### Dataset entries

(** * Band indices of [dea_bandindices.py]

    A shallow embedding of [calculate_indices]
    (DEA_sandbox/Case_Studies/utils/dea_bandindices.py) and the properties
    of its registry of index recipes, of its per-collection band renaming and
    of its error paths.

    The function receives an xarray [Dataset], which it reads, renames and
    rescales into a temporary dataset, and finally mutates by assigning one
    band.  The model keeps exactly that: a dataset is a finite map from band
    names to arrays, the caller's dataset is the state of a small
    state-and-exception monad, and the temporaries are ordinary values. *)

From Stdlib Require Import ZArith QArith Qcanon PrimFloat Uint63 Ascii.
From stdpp Require Import gmap strings list fin_maps.

Local Open Scope string_scope.

(** ** Numbers

    The recipes are arithmetic over the element type of the arrays.  They
    are written once, over an interface with the four operations the source
    uses and an injection of Python's numeric literals, and run at two
    element types: binary64 floats (what NumPy computes with once a band has
    been divided by the float [1000.0]) and exact rationals. *)

Class Num (F : Type) := {
  flit : Q → F;
  fadd : F → F → F;
  fsub : F → F → F;
  fmul : F → F → F;
  fdiv : F → F → F
}.

(** Exact rationals in canonical form, so that equal numbers are equal
    terms.  [Qcdiv x 0] is [0]; IEEE infinities and NaN exist only at
    [float]. *)
#[export] Instance Qc_Num : Num Qc := {
  flit := Q2Qc;
  fadd := Qcplus;
  fsub := Qcminus;
  fmul := Qcmult;
  fdiv := Qcdiv
}.

Definition float_of_Z (z : Z) : float :=
  match z with
  | Z0 => PrimFloat.zero
  | Zpos _ => PrimFloat.of_uint63 (Uint63.of_Z z)
  | Zneg p => PrimFloat.opp (PrimFloat.of_uint63 (Uint63.of_Z (Zpos p)))
  end.

(** A decimal literal [m / 10^k] with [m] and [10^k] below [2^53] is the
    correctly rounded quotient of two exactly represented integers, which
    is the double Python reads the literal as. *)
Definition float_of_Q (q : Q) : float :=
  PrimFloat.div (float_of_Z (Qnum q)) (float_of_Z (Zpos (Qden q))).

#[export] Instance float_Num : Num float := {
  flit := float_of_Q;
  fadd := PrimFloat.add;
  fsub := PrimFloat.sub;
  fmul := PrimFloat.mul;
  fdiv := PrimFloat.div
}.

(** ** Arrays

    A [DataArray] is either a scalar (a Python number, or a band without
    dimensions) or the values of a band on the pixel grid, flattened.  The
    bands of one dataset share their dimensions, so arithmetic between two
    bands is elementwise, and a scalar is broadcast against a band. *)

Inductive DataArray (F : Type) : Type :=
  | scalar (x : F)
  | pixels (xs : list F).
Arguments scalar {F} x.
Arguments pixels {F} xs.

Definition broadcast {F} (op : F → F → F) (a b : DataArray F) : DataArray F :=
  match a, b with
  | scalar x, scalar y => scalar (op x y)
  | scalar x, pixels ys => pixels (op x <$> ys)
  | pixels xs, scalar y => pixels ((λ x, op x y) <$> xs)
  | pixels xs, pixels ys => pixels (zip_with op xs ys)
  end.

(** ** Exceptions *)

Inductive exn : Type :=
  | ValueError (msg : string)
  | AttributeError (name : string).

Inductive result (A : Type) : Type :=
  | Ok (a : A)
  | Raise (e : exn).
Arguments Ok {A} a.
Arguments Raise {A} e.

#[export] Instance result_ret : MRet result := λ A a, Ok a.
#[export] Instance result_bind : MBind result := λ A B f m,
  match m with
  | Ok a => f a
  | Raise e => Raise e
  end.

(** ** Datasets

    The data variables of an xarray [Dataset], by name. *)
Abbreviation Dataset F := (gmap string (DataArray F)).

Section dataset.
Context {F : Type} `{Num F}.

(** [ds.<name>]: attribute-style access to a band. *)
Definition getattr (ds : Dataset F) (name : string) : result (DataArray F) :=
  match ds !! name with
  | Some a => Ok a
  | None => Raise (AttributeError name)
  end.

(** [name in ds.variables] *)
Definition in_variables (name : string) (ds : Dataset F) : Prop :=
  is_Some (ds !! name).

#[export] Instance in_variables_dec name ds : Decision (in_variables name ds).
Proof. unfold in_variables. apply _. Defined.

(** [name_dict.get(k, k)] *)
Definition new_name (name_dict : list (string * string)) (k : string) : string :=
  default k (list_to_map (M := gmap string string) name_dict !! k).

(** [ds.rename(name_dict)], following xarray: every key of [name_dict]
    has to name a variable of [ds], and no two variables may end up
    under one name; both failures are [ValueError]s of the library.
    (xarray's messages also quote the offending name, which for the
    conflict depends on the order of the variables.) *)
Definition rename (ds : Dataset F) (name_dict : list (string * string))
  : result (Dataset F) :=
  if bool_decide (Forall (λ k, in_variables k ds) name_dict.*1) then
    let renamed := prod_map (new_name name_dict) id <$> map_to_list ds in
    if bool_decide (NoDup renamed.*1) then Ok (list_to_map renamed)
    else Raise (ValueError "the new name conflicts")
  else
    Raise (ValueError "cannot rename because it is not a variable or dimension in this dataset").

(** [ds / c]: every band divided by the scalar [c]. *)
Definition ds_truediv (ds : Dataset F) (c : Q) : Dataset F :=
  (λ a, broadcast fdiv a (scalar (flit c))) <$> ds.
End dataset.

(** ** The registry of index recipes

    Each recipe is a Python [lambda ds: ...] over band attributes, numeric
    literals and the operators [+ - * / **] and unary [+].  Operands are
    evaluated left to right; a band that is missing raises
    [AttributeError]. *)

(** The type of a recipe. *)
Abbreviation Formula F := (Dataset F → result (DataArray F)).

Section registry.
Context {F : Type} `{Num F}.

Definition binop (op : F → F → F) (x y : result (DataArray F))
  : result (DataArray F) :=
  a ← x; b ← y; mret (broadcast op a b).

(** A numeric literal. *)
Definition py (q : Q) : result (DataArray F) := Ok (scalar (flit q)).

(** Unary plus. *)
Definition uplus (x : result (DataArray F)) : result (DataArray F) :=
  a ← x; mret a.

(** [x ** 2], which NumPy computes as the product [x * x]. *)
Definition pow2 (x : result (DataArray F)) : result (DataArray F) :=
  a ← x; mret (broadcast fmul a a).

Declare Scope py_scope.
Delimit Scope py_scope with py.
Notation "x + y" := (binop fadd x y) : py_scope.
Notation "x - y" := (binop fsub x y) : py_scope.
Notation "x * y" := (binop fmul x y) : py_scope.
Notation "x / y" := (binop fdiv x y) : py_scope.
Notation "ds ~> name" := (getattr ds name) (at level 9, name at level 0) : py_scope.
Arguments py q%_Q.

Definition index_list : list (string * Formula F) := ([
  (* Normalised Difference Vegation Index, Rouse 1973 *)
  ("NDVI", λ ds, (ds~>"nir" - ds~>"red") /
                 (ds~>"nir" + ds~>"red"));
  (* Enhanced Vegetation Index, Huete 2002 *)
  ("EVI", λ ds, ((py 2.5 * (ds~>"nir" - ds~>"red")) /
                 (ds~>"nir" + py 6 * ds~>"red" -
                  py 7.5 * ds~>"blue" + py 1)));
  (* Leaf Area Index, Boegh 2002 *)
  ("LAI", λ ds, (py 3.618 * ((py 2.5 * (ds~>"nir" - ds~>"red")) /
                 (ds~>"nir" + py 6 * ds~>"red" -
                  py 7.5 * ds~>"blue" + py 1)) - py 0.118));
  (* Soil Adjusted Vegetation Index, Huete 1988 *)
  ("SAVI", λ ds, ((py 1.5 * (ds~>"nir" - ds~>"red")) /
                  (ds~>"nir" + ds~>"red" + py 0.5)));
  (* Normalised Difference Moisture Index, Gao 1996 *)
  ("NDMI", λ ds, (ds~>"nir" - ds~>"swir1") /
                 (ds~>"nir" + ds~>"swir1"));
  (* Normalised Burn Ratio, Lopez Garcia 1991 *)
  ("NBR", λ ds, (ds~>"nir" - ds~>"swir2") /
                (ds~>"nir" + ds~>"swir2"));
  (* Burn Area Index, Martin 1998 *)
  ("BAI", λ ds, (py 1.0 / (pow2 (py 0.10 - ds~>"red") +
                           pow2 (py 0.06 - ds~>"nir"))));
  (* Normalised Difference Built-Up Index, Zha 2003 *)
  ("NDBI", λ ds, (ds~>"swir1" - ds~>"nir") /
                 (ds~>"swir1" + ds~>"nir"));
  (* Normalised Difference Snow Index, Hall 1995 *)
  ("NDSI", λ ds, (ds~>"green" - ds~>"swir1") /
                 (ds~>"green" + ds~>"swir1"));
  (* Normalised Difference Water Index, McFeeters 1996 *)
  ("NDWI", λ ds, (ds~>"green" - ds~>"nir") /
                 (ds~>"green" + ds~>"nir"));
  (* Modified Normalised Difference Water Index, Xu 2006 *)
  ("MNDWI", λ ds, (ds~>"green" - ds~>"swir1") /
                  (ds~>"green" + ds~>"swir1"));
  (* Automated Water Extraction Index (no shadows), Feyisa 2014 *)
  ("AWEI_ns", λ ds, (py 4 * (ds~>"green" - ds~>"swir1") -
                     (py 2.5 * ds~>"nir" * uplus (py 2.75) * ds~>"swir2")));
  (* Automated Water Extraction Index (shadows), Feyisa 2014 *)
  ("AWEI_sh", λ ds, (ds~>"blue" + py 2.5 * ds~>"green" -
                     py 1.5 * (ds~>"nir" + ds~>"swir1") -
                     py 2.5 * ds~>"swir2"));
  (* Water Index, Fisher 2016 *)
  ("WI", λ ds, (py 1.7204 + py 171 * ds~>"green" + py 3 * ds~>"red" -
                py 70 * ds~>"nir" - py 45 * ds~>"swir1" -
                py 71 * ds~>"swir2"));
  (* Tasseled Cap Wetness, Crist 1985 *)
  ("TCW", λ ds, (py 0.0315 * ds~>"blue" + py 0.2021 * ds~>"green" +
                 py 0.3102 * ds~>"red" + py 0.1594 * ds~>"nir" +
                 py (-0.6806) * ds~>"swir1" + py (-0.6109) * ds~>"swir2"));
  (* Tasseled Cap Greeness, Crist 1985 *)
  ("TCG", λ ds, (py (-0.1603) * ds~>"blue" + py (-0.2819) * ds~>"green" +
                 py (-0.4934) * ds~>"red" + py 0.7940 * ds~>"nir" +
                 py (-0.0002) * ds~>"swir1" + py (-0.1446) * ds~>"swir2"));
  (* Tasseled Cap Brightness, Crist 1985 *)
  ("TCB", λ ds, (py 0.2043 * ds~>"blue" + py 0.4158 * ds~>"green" +
                 py 0.5524 * ds~>"red" + py 0.5741 * ds~>"nir" +
                 py 0.3124 * ds~>"swir1" + py (-0.2303) * ds~>"swir2"));
  (* Clay Minerals Ratio, Drury 1987 *)
  ("CMR", λ ds, (ds~>"swir1" / ds~>"swir2"));
  (* Ferrous Minerals Ratio, Segal 1982 *)
  ("FMR", λ ds, (ds~>"swir1" / ds~>"nir"));
  (* Iron Oxide Ratio, Segal 1982 *)
  ("IOR", λ ds, (ds~>"red" / ds~>"blue"))
])%py.

(** The dictionary [index_dict] built from the literal above. *)
Definition index_dict : gmap string (Formula F) := list_to_map index_list.

End registry.

(** ** Collections and their band names *)

(** [bandnames_dict] of the branch [collection == 'ga_landsat_3']. *)
Definition bandnames_dict_ga_landsat_3 : list (string * string) := [
  ("nbart_nir", "nir");
  ("nbart_red", "red");
  ("nbart_green", "green");
  ("nbart_blue", "blue");
  ("nbart_swir_1", "swir1");
  ("nbart_swir_2", "swir2");
  ("nbar_red", "red");
  ("nbar_green", "green");
  ("nbar_blue", "blue");
  ("nbar_nir", "nir");
  ("nbar_swir_1", "swir1");
  ("nbar_swir_2", "swir2")
].

(** [bandnames_dict] of the branch [collection == 'ga_sentinel2_1']. *)
Definition bandnames_dict_ga_sentinel2_1 : list (string * string) := [
  ("nbart_red", "red");
  ("nbart_green", "green");
  ("nbart_blue", "blue");
  ("nbart_nir_1", "nir");
  ("nbart_swir_2", "swir1");
  ("nbart_swir_3", "swir2");
  ("nbar_red", "red");
  ("nbar_green", "green");
  ("nbar_blue", "blue");
  ("nbar_nir", "nir");
  ("nbar_swir_2", "swir1");
  ("nbar_swir_3", "swir2")
].

(** ** Messages of the exceptions raised *)

Definition LF : string := String "010"%char EmptyString.

Definition msg_no_index : string :=
  "No remote sensing `index` was provided. Please "
  ++ "refer to the function " ++ LF ++ "documentation for a full "
  ++ "list of valid options for `index` (e.g. 'NDVI')".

### What you should do
Retype only this range exactly: the first line of the data through the line where "The function receives" appears.

### Exercise answer
(** * Band indices of [dea_bandindices.py]

    A shallow embedding of [calculate_indices]
    (DEA_sandbox/Case_Studies/utils/dea_bandindices.py) and the properties
    of its registry of index recipes, of its per-collection band renaming and
    of its error paths.

    The function receives an xarray [Dataset], which it reads, renames and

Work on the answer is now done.